“The girl was not in her right mind,” Mrs. Eddy said. “She was in a delirium. It was about 10 o’clock at night, and evidently she had been tramping the streets for hours in the storm.”
“How is she now? Oh! I must go right to her! Did she get lost in the storm? Girls, girls! Come here! Helen’s found! Is she—is she—ill—very ill, Mrs. Eddy?”
“I don’t think she is seriously ill,” the woman replied, with an expression of sweet encouragement. “I had a doctor call, and he didn’t seem to think there was any immediate danger, although she hasn’t talked rationally yet. She is in bed, and has considerable fever.”
“Would it be all right for me to go and see her—is it against the doctor’s orders? I’d be very careful; and, besides, I’m a nurse—in fact, we all are nurses.”
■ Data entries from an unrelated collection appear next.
(* ===== verification/Mem.v ===== *)
(** Byte-addressed memory and the C string routines of string.c.

    Memory is a total function from addresses to bytes; a read takes the value
    modulo 256, so that every memory is a memory of bytes.  The routines that
    move data ([memset], [memmove]) work on a memory, because the source looks
    at addresses (alignment, overlap); the ones that only read a string take the
    string as the function [i -> s[i]]; [strncpy] and [safestrcpy] return the
    destination array. *)

From S2P Require Import Prelude Params.

Definition memory : Type := Z -> Z.

Definition ld8 (m : memory) (a : Z) : Z := u8 (m a).
Definition st8 (m : memory) (a v : Z) : memory := fun x => if x =? a then u8 v else m x.

(** Little-endian words. *)
Definition ld32 (m : memory) (a : Z) : Z :=
  ld8 m a + 256 * ld8 m (a + 1) + 65536 * ld8 m (a + 2) + 16777216 * ld8 m (a + 3).

Definition st32 (m : memory) (a v : Z) : memory :=
  st8 (st8 (st8 (st8 m a v) (a + 1) (v / 256)) (a + 2) (v / 65536)) (a + 3) (v / 16777216).

Definition ld16 (m : memory) (a : Z) : Z := ld8 m a + 256 * ld8 m (a + 1).

(** * x86.h: the string-store instructions *)

Fixpoint stosb (m : memory) (addr data : Z) (cnt : nat) : memory :=
  match cnt with
  | O => m
  | S n => stosb (st8 m addr data) (addr + 1) data n
  end.

Fixpoint stosl (m : memory) (addr data : Z) (cnt : nat) : memory :=
  match cnt with
  | O => m
  | S n => stosl (st32 m addr data) (addr + 4) data n
  end.

(** * string.c *)

Definition memset (m : memory) (dst c n : Z) : memory :=
  if (Z.rem (s32 dst) 4 =? 0) && (n mod 4 =? 0)
  then let c := Z.land c 0xFF in
       stosl m dst
         (Z.lor (Z.lor (Z.lor (Z.shiftl c 24) (Z.shiftl c 16)) (Z.shiftl c 8)) c)
         (Z.to_nat (n / 4))
  else stosb m dst c (Z.to_nat n).

Fixpoint memcmp (s1 s2 : Z -> Z) (i : Z) (n : nat) : Z :=
  match n with
  | O => 0
  | S n' => if negb (s1 i =? s2 i) then s1 i - s2 i else memcmp s1 s2 (i + 1) n'
  end.

(** [while(n-- > 0) *--d = *--s] *)
Fixpoint copy_down (m : memory) (d s : Z) (n : nat) : memory :=
  match n with
  | O => m
  | S n' => copy_down (st8 m (d - 1) (ld8 m (s - 1))) (d - 1) (s - 1) n'
  end.

(** [while(n-- > 0) *d++ = *s++] *)
Fixpoint copy_up (m : memory) (d s : Z) (n : nat) : memory :=
  match n with
  | O => m
  | S n' => copy_up (st8 m d (ld8 m s)) (d + 1) (s + 1) n'
  end.

Definition memmove (m : memory) (dst src n : Z) : memory :=
  if (src <? dst) && (dst <? src + n)
  then copy_down m (dst + n) (src + n) (Z.to_nat n)
  else copy_up m dst src (Z.to_nat n).

Fixpoint strncmp (p q : Z -> Z) (i : Z) (n : nat) : Z :=
  match n with
  | O => 0
  | S n' =>
      if cbool (p i) && (p i =? q i)
      then strncmp p q (i + 1) n'
      else u8 (p i) - u8 (q i)
  end.

(** The two loops of [strncpy]: copy up to and including the NUL, then pad. *)
Fixpoint strncpy_pad (s : list Z) (i : nat) (n : nat) : list Z :=
  match n with
  | O => s
  | S n' => strncpy_pad (<[i := 0]> s) (S i) n'
  end.

Fixpoint strncpy_from (s : list Z) (t : Z -> Z) (i : nat) (n : nat) : list Z :=
  match n with
  | O => s
  | S n' =>
      let c := t (Z.of_nat i) in
      let s := <[i := c]> s in
      if cbool c then strncpy_from s t (S i) n' else strncpy_pad s (S i) n'
  end.

Definition strncpy (s : list Z) (t : Z -> Z) (n : Z) : list Z :=
  strncpy_from s t 0 (Z.to_nat n).

(** [while(--n > 0 && ( *s++ = *t++) != 0); *s = 0]: when the copy stops on a
    NUL, [s] is already past it and the final store writes a second NUL. *)
Fixpoint safestrcpy_from (s : list Z) (t : Z -> Z) (i : nat) (n : nat) : list Z :=
  match n with
  | O => s
  | S O => <[i := 0]> s
  | S n' =>
      let c := t (Z.of_nat i) in
      let s := <[i := c]> s in
      if cbool c then safestrcpy_from s t (S i) n' else <[S i := 0]> s
  end.

Definition safestrcpy (s : list Z) (t : Z -> Z) (n : Z) : list Z :=
  if n <=? 0 then s else safestrcpy_from s t 0 (Z.to_nat n).

(** [strlen] walks until a NUL; [fuel] bounds the walk. *)
Fixpoint strlen (s : Z -> Z) (n : Z) (fuel : nat) : option Z :=
  match fuel with
  | O => None
  | S fuel' => if cbool (s n) then strlen s (n + 1) fuel' else Some n
  end.

(** A byte list as a string: past its end it reads as NUL. *)
Definition lstr (l : list Z) : Z -> Z :=
  fun i => if i <? 0 then 0 else default 0 (l !! Z.to_nat i).

(** * Loads and stores *)


Lemma u8_range x : 0 <= u8 x < 256.
Proof. unfold u8. by apply Z.mod_pos_bound. Qed.

Lemma ld8_range m a : 0 <= ld8 m a < 256.
Proof. apply u8_range. Qed.

Lemma ld8_st8 m a v x : ld8 (st8 m a v) x = if x =? a then u8 v else ld8 m x.
Proof.
  unfold ld8, st8. case_match; [|done]. unfold u8. by rewrite Z.mod_mod.
Qed.

Lemma ld8_st32 m a v x :
  ld8 (st32 m a v) x =
    if (a <=? x) && (x <? a + 4) then u8 (v / 256 ^ (x - a)) else ld8 m x.
Proof.
  unfold st32. rewrite !ld8_st8. zif; try done.
  - by replace (x - a) with 3 by lia.
  - by replace (x - a) with 2 by lia.
  - by replace (x - a) with 1 by lia.
  - replace (x - a) with 0 by lia. by rewrite Z.pow_0_r, Z.div_1_r.
Qed.

Lemma ld32_range m a : 0 <= ld32 m a < 4294967296.
Proof.
  unfold ld32.
  pose proof (ld8_range m a). pose proof (ld8_range m (a + 1)).
  pose proof (ld8_range m (a + 2)). pose proof (ld8_range m (a + 3)). lia.
Qed.

Lemma ld32_st32_eq m a v : ld32 (st32 m a v) a = u32 v.
Proof.
  unfold ld32. rewrite !ld8_st32.
  repeat (case_match; [|lia]).
  replace (a - a) with 0 by lia. replace (a + 1 - a) with 1 by lia.
  replace (a + 2 - a) with 2 by lia. replace (a + 3 - a) with 3 by lia.
  unfold u8, u32. simpl. change (Z.pow_pos 256 1) with 256.
  change (Z.pow_pos 256 2) with 65536. change (Z.pow_pos 256 3) with 16777216.
  mlia.
Qed.

Lemma ld32_st32_ne m a v b :
  b + 4 <= a \/ a + 4 <= b -> ld32 (st32 m a v) b = ld32 m b.
Proof.
  intros Hd. unfold ld32. rewrite !ld8_st32.
  repeat (case_match; [lia|]). done.
Qed.

(** Words are determined by their bytes. *)
Lemma ld32_ext m m' a :
  (forall x, a <= x < a + 4 -> ld8 m x = ld8 m' x) -> ld32 m a = ld32 m' a.
Proof. intros H. unfold ld32. rewrite !H by lia. done. Qed.

(** * The fill and copy routines against their specifications *)

Lemma ld8_stosb m a c n x :
  ld8 (stosb m a c n) x = if (a <=? x) && (x <? a + Z.of_nat n) then u8 c else ld8 m x.
Proof.
  revert m a. induction n as [|n IH]; intros m a; simpl.
  - case_match; [lia|done].
  - rewrite IH, ld8_st8. by zif.
Qed.

Lemma ld8_stosl m a c n x :
  ld8 (stosl m a c n) x =
    if (a <=? x) && (x <? a + 4 * Z.of_nat n) then u8 (c / 256 ^ ((x - a) mod 4)) else ld8 m x.
Proof.
  revert m a. induction n as [|n IH]; intros m a; simpl.
  - case_match; [lia|done].
  - rewrite IH, ld8_st32.
    zif; try done; f_equal; f_equal; f_equal; mlia.
Qed.

(** The word [stosl] stores has the fill byte in each of its four places. *)
Lemma fill_word_byte c k :
  0 <= k < 4 ->
  let b := Z.land c 0xFF in
  u8 (Z.lor (Z.lor (Z.lor (Z.shiftl b 24) (Z.shiftl b 16)) (Z.shiftl b 8)) b / 256 ^ k) = u8 c.
Proof.
  intros Hk b.
  assert (Hb : b = u8 c) by (apply (Z.land_ones c 8); lia).
  assert (0 <= b < 256) by (rewrite Hb; apply u8_range).
  rewrite !Z.shiftl_mul_pow2 by lia.
  rewrite (lor_add_low (b * 2 ^ 24) (b * 2 ^ 16) 24); [|lia|mlia|lia].
  rewrite (lor_add_low (b * 2 ^ 24 + b * 2 ^ 16) (b * 2 ^ 8) 16); [|lia|mlia|lia].
  rewrite (lor_add_low (b * 2 ^ 24 + b * 2 ^ 16 + b * 2 ^ 8) b 8); [|lia|mlia|lia].
  rewrite <- Hb. unfold u8.
  assert (k = 0 \/ k = 1 \/ k = 2 \/ k = 3) as [->|[->|[->| ->]]] by lia; simpl;
    rewrite ?Z.pow_0_r; change (Z.pow_pos 256 1) with 256;
    change (Z.pow_pos 256 2) with 65536; change (Z.pow_pos 256 3) with 16777216; mlia.
Qed.

(** [memset] fills exactly the bytes of its range, on both branches. *)
Lemma ld8_memset m a c n x :
  0 <= n ->
  ld8 (memset m a c n) x = if (a <=? x) && (x <? a + n) then u8 c else ld8 m x.
Proof.
  intros Hn. unfold memset. case_match eqn:E.
  - apply andb_true_iff in E as [_ E]. apply Z.eqb_eq in E.
    rewrite ld8_stosl, fill_word_byte by (apply Z.mod_pos_bound; lia).
    replace (4 * Z.of_nat (Z.to_nat (n / 4))) with n; [done|].
    rewrite Z2Nat.id by mlia. mlia.
  - rewrite ld8_stosb, Z2Nat.id by done. done.
Qed.

Lemma ld32_memset m a c n x :
  a <= x -> x + 4 <= a + n -> ld32 (memset m a c n) x = u8 c * 16843009.
Proof.
  intros. unfold ld32. rewrite !ld8_memset by lia.
  repeat (case_match; [|lia]). lia.
Qed.

Lemma ld32_memset_ne m a c n x :
  0 <= n -> x + 4 <= a \/ a + n <= x -> ld32 (memset m a c n) x = ld32 m x.
Proof.
  intros. apply ld32_ext. intros y Hy. rewrite ld8_memset by lia.
  case_match; [lia|done].
Qed.

Lemma ld8_copy_up m d s n x :
  d <= s \/ s + Z.of_nat n <= d ->
  ld8 (copy_up m d s n) x =
    if (d <=? x) && (x <? d + Z.of_nat n) then ld8 m (s + (x - d)) else ld8 m x.
Proof.
  revert m d s. induction n as [|n IH]; intros m d s Hd; simpl.
  - case_match; [lia|done].
  - rewrite IH by lia. rewrite !ld8_st8.
    zif; try done; try (f_equal; lia).
    unfold ld8, u8. rewrite Z.mod_mod by lia. do 2 f_equal. lia.
Qed.

Lemma ld8_copy_down m d s n x :
  s <= d ->
  ld8 (copy_down m d s n) x =
    if (d - Z.of_nat n <=? x) && (x <? d) then ld8 m (s + (x - d)) else ld8 m x.
Proof.
  revert m d s. induction n as [|n IH]; intros m d s Hd; simpl.
  - case_match; [lia|done].
  - rewrite IH by lia. rewrite !ld8_st8.
    zif; try done; try (f_equal; lia).
    unfold ld8, u8. rewrite Z.mod_mod by lia. do 2 f_equal. lia.
Qed.

(** [memmove] is a simultaneous copy, also when the ranges overlap. *)
Lemma ld8_memmove m d s n x :
  0 <= n ->
  ld8 (memmove m d s n) x =
    if (d <=? x) && (x <? d + n) then ld8 m (s + (x - d)) else ld8 m x.
Proof.
  intros Hn. unfold memmove. case_match eqn:E.
  - rewrite ld8_copy_down by lia. rewrite Z2Nat.id by done.
    zif; f_equal; lia.
  - rewrite ld8_copy_up by lia. by rewrite Z2Nat.id by done.
Qed.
“Oh, to be sure—it will be all right for you to come—all of you may come if you wish. You can go in one at a time, quietly. Then a couple of you may remain and help nurse her. I really need help, for I am all alone, and sat up all night with her, and have been close to her most of the day. Perhaps it would be well for you girls to make arrangements for relief nursing watches. You are perfectly welcome to keep her at my home until she is well, if you will relieve me of the necessity of nursing her.”
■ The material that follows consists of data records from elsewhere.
(* ===== verification/State.v ===== *)
(** The state of the kernel: the structures of the headers (spinlock.h, proc.h,
    buf.h, fs.h, file.h) and of kalloc.c, log.c, pipe.c and console.c, the record
    of all the kernel's global variables, and one update function per field.

    Pointers to elements of the kernel's static tables (processes, buffers,
    inodes, files) are indices into the tables, a null pointer being [None];
    pointers to pages are addresses.  Every lock of the kernel has an identity in
    [lockid] and its record in [k_locks]; every address the kernel sleeps on has
    one in [chan]. *)

From S2P Require Import Prelude Params Mem.

(** proc.h: [enum procstate]. *)
Inductive procstate := UNUSED | EMBRYO | SLEEPING | RUNNABLE | RUNNING | ZOMBIE.

(** file.h: the type of an open file. *)
Inductive fdtype := FD_NONE | FD_PIPE | FD_INODE.

(** The addresses processes sleep on. *)
Inductive chan :=
| CH_proc (i : nat) | CH_ticks | CH_buf (i : nat) | CH_inode (i : nat) | CH_log
| CH_nread (p : Z) | CH_nwrite (p : Z) | CH_input.

(** The spin locks. *)
Inductive lockid :=
| L_kmem | L_ptable | L_bcache | L_ide | L_log | L_icache | L_ftable | L_cons | L_time
| L_pipe (p : Z).

#[global] Instance procstate_eq_dec : EqDecision procstate.
Proof. solve_decision. Defined.
#[global] Instance fdtype_eq_dec : EqDecision fdtype.
Proof. solve_decision. Defined.
#[global] Instance chan_eq_dec : EqDecision chan.
Proof. solve_decision. Defined.
#[global] Instance lockid_eq_dec : EqDecision lockid.
Proof. solve_decision. Defined.

Definition lockid_encode (l : lockid) : Z + Z :=
  match l with
  | L_kmem => inl 0 | L_ptable => inl 1 | L_bcache => inl 2 | L_ide => inl 3
  | L_log => inl 4 | L_icache => inl 5 | L_ftable => inl 6 | L_cons => inl 7
  | L_time => inl 8 | L_pipe p => inr p
  end.

Definition lockid_decode (x : Z + Z) : lockid :=
  match x with
  | inl 0 => L_kmem | inl 1 => L_ptable | inl 2 => L_bcache | inl 3 => L_ide
  | inl 4 => L_log | inl 5 => L_icache | inl 6 => L_ftable | inl 7 => L_cons
  | inl _ => L_time | inr p => L_pipe p
  end.

#[global] Instance lockid_countable : Countable lockid.
Proof. apply (inj_countable' lockid_encode lockid_decode). by intros []. Defined.

(** spinlock.h: [struct spinlock].  [pcs], the call stack recorded for debugging, is left out. *)
Record spinlock := mkLock {
  locked : Z;
  lk_name : string;
  lk_cpu : option Z
}.

(** kalloc.c: [kmem], without its lock (see [k_locks]). *)
Record kmem_t := mkKmem {
  use_lock : Z;
  freelist : Z
}.

(** proc.h: [struct cpu], the part the modelled code uses, and the processor's own state: [ifl] is the interrupt flag of EFLAGS, [cr3] the page-table register. *)
Record cpu_t := mkCpu {
  cpu_id : Z;
  ncli : Z;
  intena : bool;
  ifl : bool;
  cpu_proc : option nat;
  cr3 : Z;
  ts_ss0 : Z;
  ts_esp0 : Z
}.

(** proc.h: [struct proc].  [tf] and [context] are addresses in the kernel stack; [parent], [ofile] and [cwd] point into the process, file and inode tables. *)
Record proc_t := mkProc {
  sz : Z;
  pgdir : Z;
  heap_start : Z;
  kstack : Z;
  pstate : procstate;
  pid : Z;
  page_allocator_type : Z;
  parent : option nat;
  tf : Z;
  context : Z;
  pchan : option chan;
  killed : Z;
  ofile : list (option nat);
  cwd : option nat;
  pname : list Z
}.

(** buf.h: [struct buf]; [bprev] and [bnext] are indices into [bcache.buf], [NBUF] being [bcache.head]. *)
Record buf_t := mkBuf {
  bflags : Z;
  bdev : Z;
  blockno : Z;
  bprev : nat;
  bnext : nat;
  bqnext : option nat;
  bdata : list Z
}.

(** log.c: [struct log], with its header inlined. *)
Record log_t := mkLog {
  lstart : Z;
  lsize : Z;
  outstanding : Z;
  committing : Z;
  ldev : Z;
  lh_n : Z;
  lh_block : list Z
}.

(** fs.h: [struct superblock]. *)
Record superblock := mkSb {
  sb_size : Z;
  sb_nblocks : Z;
  sb_ninodes : Z;
  sb_nlog : Z;
  sb_logstart : Z;
  sb_inodestart : Z;
  sb_bmapstart : Z
}.

(** file.h: [struct inode]. *)
Record inode_t := mkInode {
  idev : Z;
  inum : Z;
  iref : Z;
  iflags : Z;
  itype : Z;
  imajor : Z;
  iminor : Z;
  inlink : Z;
  isize : Z;
  iaddrs : list Z
}.

(** file.h: [struct file]. *)
Record file_t := mkFile {
  ftype : fdtype;
  fref : Z;
  readable : Z;
  writable : Z;
  fpipe : Z;
  fip : option nat;
  foff : Z
}.

(** pipe.c: [struct pipe], without its lock. *)
Record pipe_t := mkPipe {
  pdata : list Z;
  nread : Z;
  nwrite : Z;
  readopen : Z;
  writeopen : Z
}.

(** console.c: [cons.locking] and [panicked], the CGA text memory [crt] and the cursor registers of the CRT controller, and the bytes sent to the serial port ([uart] says whether there is one). *)
Record cons_t := mkCons {
  locking : Z;
  panicked : Z;
  crt : Z -> Z;
  crtc_hi : Z;
  crtc_lo : Z;
  uart : Z;
  uart_out : list Z
}.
“Come on, girls; get your wraps; we will all go over. It’s only a couple of blocks. Hurry, everybody!”
“Wait, and I’ll tell Kitty we’re going out,” Marion said.
She ran through several rooms, calling “Kittie! Kittie!” but received no response.
“I wonder where she is,” the hostess said, in a puzzled manner. “Well, we haven’t time to find her. Come on.”
“I think I saw her go out more than half an hour ago,” Harriet Newcomb said. “She called someone up on the telephone, and then put her hat and coat on and went out the side way, and I haven’t seen her since.”
“That’s strange,” Marion commented. Then the subject was forgotten. The twelve girls and their leader were walking rapidly toward the place where Mrs. Eddy, the good Samaritan, had taken in and cared for the girl whom every one of them loved as they would have loved a sister.
The house they stopped in front of was rather dingy and forbidding. It was a large brick structure, set back a hundred feet from the street on a plot of ground nearly an acre in extent. Most of the windows were darkened with green blinds two generations out of date.
Mrs. Eddy put a key into the lock and opened the door. Then she stepped aside and motioned the girls to enter, and they did so as if moved by a spell that they were unable to resist. Then the woman herself entered, closed the door and put the key into the lock and turned it. If the twelve Camp Fire Girls had no suspicions as to the genuineness of the motives of the woman up to this time, they had good and sufficient reason to anticipate something dreadful when they saw her take the key from the lock and put it in her coat pocket.